Use HttpWebRequest to download web pages without key sensitive issues

回答1:

[update: I don't know why, but both examples below now work fine! Originally I was also seeing a 403 on the page2 example. Maybe it was a server issue?]

First, WebClient is easier. Actually, I've seen this before. It turned out to be case sensitivity in the url when accessing wikipedia; try ensuring that you have used the same case in your request to wikipedia.

[updated] As Bruno Conde and gimel observe, using %27 should help make it consistent (the intermittent behaviour suggest that maybe some wikipedia servers are configured differently to others)

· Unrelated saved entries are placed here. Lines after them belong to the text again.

(** The loop ends with a complete code; [q] turns are made. *)
Lemma repair_ok fuel : forall counts q, counts_ok counts q -> 0 < q <= Z.of_nat fuel ->
  counts_ok (repair fuel (max_length st) counts (2 * q)) 0.
Proof.
  induction fuel as [|fuel IH]; intros counts q C Hq; [lia|]. cbn [repair].
  pose proof (repair_step counts q C ltac:(lia)) as S. cbv zeta in S |- *.
  replace (2 * q - 2) with (2 * (q - 1)) by lia.
  destruct (Z.ltb_spec 0 (2 * (q - 1))).
  - apply IH; [exact S|lia].
  - replace (q - 1) with 0 in S by lia. exact S.
Qed.

(** ** The lengths are dealt out again *)

Definition leaves_of (l : nodes) : nodes := List.filter is_leaf l.

Lemma leaves_of_app a b : leaves_of (a ++ b) = leaves_of a ++ leaves_of b.
Proof. apply List.filter_app. Qed.

Lemma leaves_of_in x l : x ∈ leaves_of l -> x ∈ l.
Proof. unfold leaves_of. rewrite !list_elem_of_In, List.filter_In. tauto. Qed.

Lemma at_snoc lo hp (l : nodes) x : take (S (length l)) (drop lo hp) = l ++ [x] -> at_ hp (lo + length l) = x.
Proof.
  intros H. assert (E : take (S (length l)) (drop lo hp) !! length l = Some x).
  { rewrite H. by rewrite lookup_app_r, Nat.sub_diag by lia. }
  rewrite lookup_take_lt, lookup_drop in E by lia. unfold at_. by rewrite nth_lookup, E.
Qed.

Lemma take_prefix lo hp (a b : nodes) : take (length (a ++ b)) (drop lo hp) = a ++ b -> take (length a) (drop lo hp) = a.
Proof.
  intros H. apply (f_equal (take (length a))) in H. rewrite take_app_length, take_take, length_app in H.
  by replace (Nat.min (length a) (length a + length b)) with (length a) in H by lia.
Qed.

(** [relen] gives the length [bits] to the last [n] leaves of the nodes from [lo] on. *)
Lemma relen_spec hp bits lo : forall l n tree o, take (length l) (drop lo hp) = l ->
  Forall (fun x => (x < length tree)%nat) l -> 0 <= n <= Z.of_nat (length (leaves_of l)) ->
  exists l1 l2 tree' o', l = l1 ++ l2 /\ relen hp mc bits (lo + length l) n (tree, o) = ((lo + length l1)%nat, (tree', o')) /\
    Z.of_nat (length (leaves_of l2)) = n /\ length tree' = length tree /\
    forall x, lenw tree' x = if bool_decide (x ∈ leaves_of l2) then Z.of_nat bits else lenw tree x.
Proof.
  induction l as [|x l IH] using rev_ind; intros n tree o D F Hn.
  { assert (n = 0) as -> by (cbn in Hn; lia). exists [], [], tree, o.
    rewrite Nat.add_0_r. split; [done|]. split; [by destruct lo|done]. }
  pose proof (take_prefix _ _ _ _ D) as D'. rewrite length_app, (Nat.add_comm (length l)) in *. cbn [length Nat.add] in *.
  pose proof (at_snoc _ _ _ _ D) as A.
  apply Forall_app in F as [F Fx]. apply list.Forall_cons in Fx as [Fx _].
  destruct (decide (n = 0)) as [->|N0].
  { exists (l ++ [x]), [], tree, o. rewrite app_nil_r, length_app, Nat.add_1_r, Nat.add_succ_r. done. }
  rewrite Nat.add_succ_r. cbn [relen]. rewrite (proj2 (Z.eqb_neq n 0)), A by done.
  rewrite leaves_of_app, length_app in Hn.
  destruct (mc <? Z.of_nat x) eqn:Ex.
  - assert (Lx : leaves_of [x] = []) by (unfold leaves_of, is_leaf; cbn [List.filter]; by rewrite Z.leb_antisym, Ex).
    rewrite Lx in Hn. cbn in Hn.
    destruct (IH n tree o D' F ltac:(lia)) as (l1 & l2 & t & o' & E1 & E2 & E3 & E4 & E5).
    exists l1, (l2 ++ [x]), t, o'. rewrite leaves_of_app, Lx, app_nil_r. by rewrite E1, app_assoc at 1.
  - assert (Lx : leaves_of [x] = [x]) by (unfold leaves_of, is_leaf; cbn [List.filter]; by rewrite Z.leb_antisym, Ex).
    rewrite Lx in Hn. cbn [length] in Hn.
    set (t1 := if negb (Len (ct tree x) =? Z.of_nat bits) then set_dl tree x (Z.of_nat bits) else tree).
    assert (V1 : forall y, lenw t1 y = if (y =? x)%nat then Z.of_nat bits else lenw tree y).
    { intros y. unfold t1. destruct (Z.eqb_spec (dl (ct tree x)) (Z.of_nat bits)) as [E|E]; cbn [negb].
      - destruct (Nat.eqb_spec y x) as [->|]; done.
      - apply lenw_set. exact Fx. }
    assert (L1 : length t1 = length tree) by (unfold t1; destruct (negb _); rewrite ?length_set_dl; done).
    set (s1 := if negb _ then _ else _).
    assert (S1 : exists o1, s1 = (t1, o1)) by (unfold s1, t1; destruct (negb _); by eexists).
    destruct S1 as [o1 ->].
    destruct (IH (n - 1) t1 o1 D' ltac:(by rewrite L1) ltac:(lia)) as (l1 & l2 & t & o' & E1 & E2 & E3 & E4 & E5).
    exists l1, (l2 ++ [x]), t, o'. rewrite leaves_of_app, Lx, length_app. cbn [length].
    split; [by rewrite E1, app_assoc at 1|]. split; [done|]. split; [lia|]. split; [lia|].
    intros y. rewrite E5, V1. destruct (Nat.eqb_spec y x) as [->|Hy].
    + rewrite (bool_decide_eq_true_2 (x ∈ leaves_of l2 ++ [x])) by set_solver. by destruct (bool_decide _).
    + rewrite (bool_decide_ext (y ∈ leaves_of l2 ++ [x]) (y ∈ leaves_of l2)) by set_solver. done.
Qed.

I've just checked, and in this case the case issue doesn't seem to be the problem... however, if it worked (it doesn't), this would be the easiest way to request the page:

        using (WebClient wc = new WebClient())
        {
            string page1 = wc.DownloadString("http://en.wikipedia.org/wiki/Algeria");

            string page2 = wc.DownloadString("http://en.wikipedia.org/wiki/%27Abadilah");
        }

I'm afraid I can't think what to do about the leading apostrophe that is breaking things...



回答2:

I also got strange results ... First, the

http://en.wikipedia.org/wiki/'Abadilah

didn't work and after some failed tries it started working.

The second url,

http://en.wikipedia.org/wiki/'t_Zand_(Alphen-Chaam)

always failed for me...

The apostrophe seems to be the responsible for these problems. If you replace it with

%27

all urls work fine.



回答3:

Try escaping the special characters using Percent Encoding (paragraph 2.1). For example, a single quote is represented by %27 in the URL (IRI).



回答4:

I'm sure the OP has this sorted by now but I've just run across the same kind of problem - intermittent 403's when downloading from wikipedia via a web client. Setting a user agent header sorts it out:

client.Headers.Add("user-agent", "Mozilla/4.0 (compatible; MSIE 6.0; Windows NT 5.2; .NET CLR 1.0.3705;)");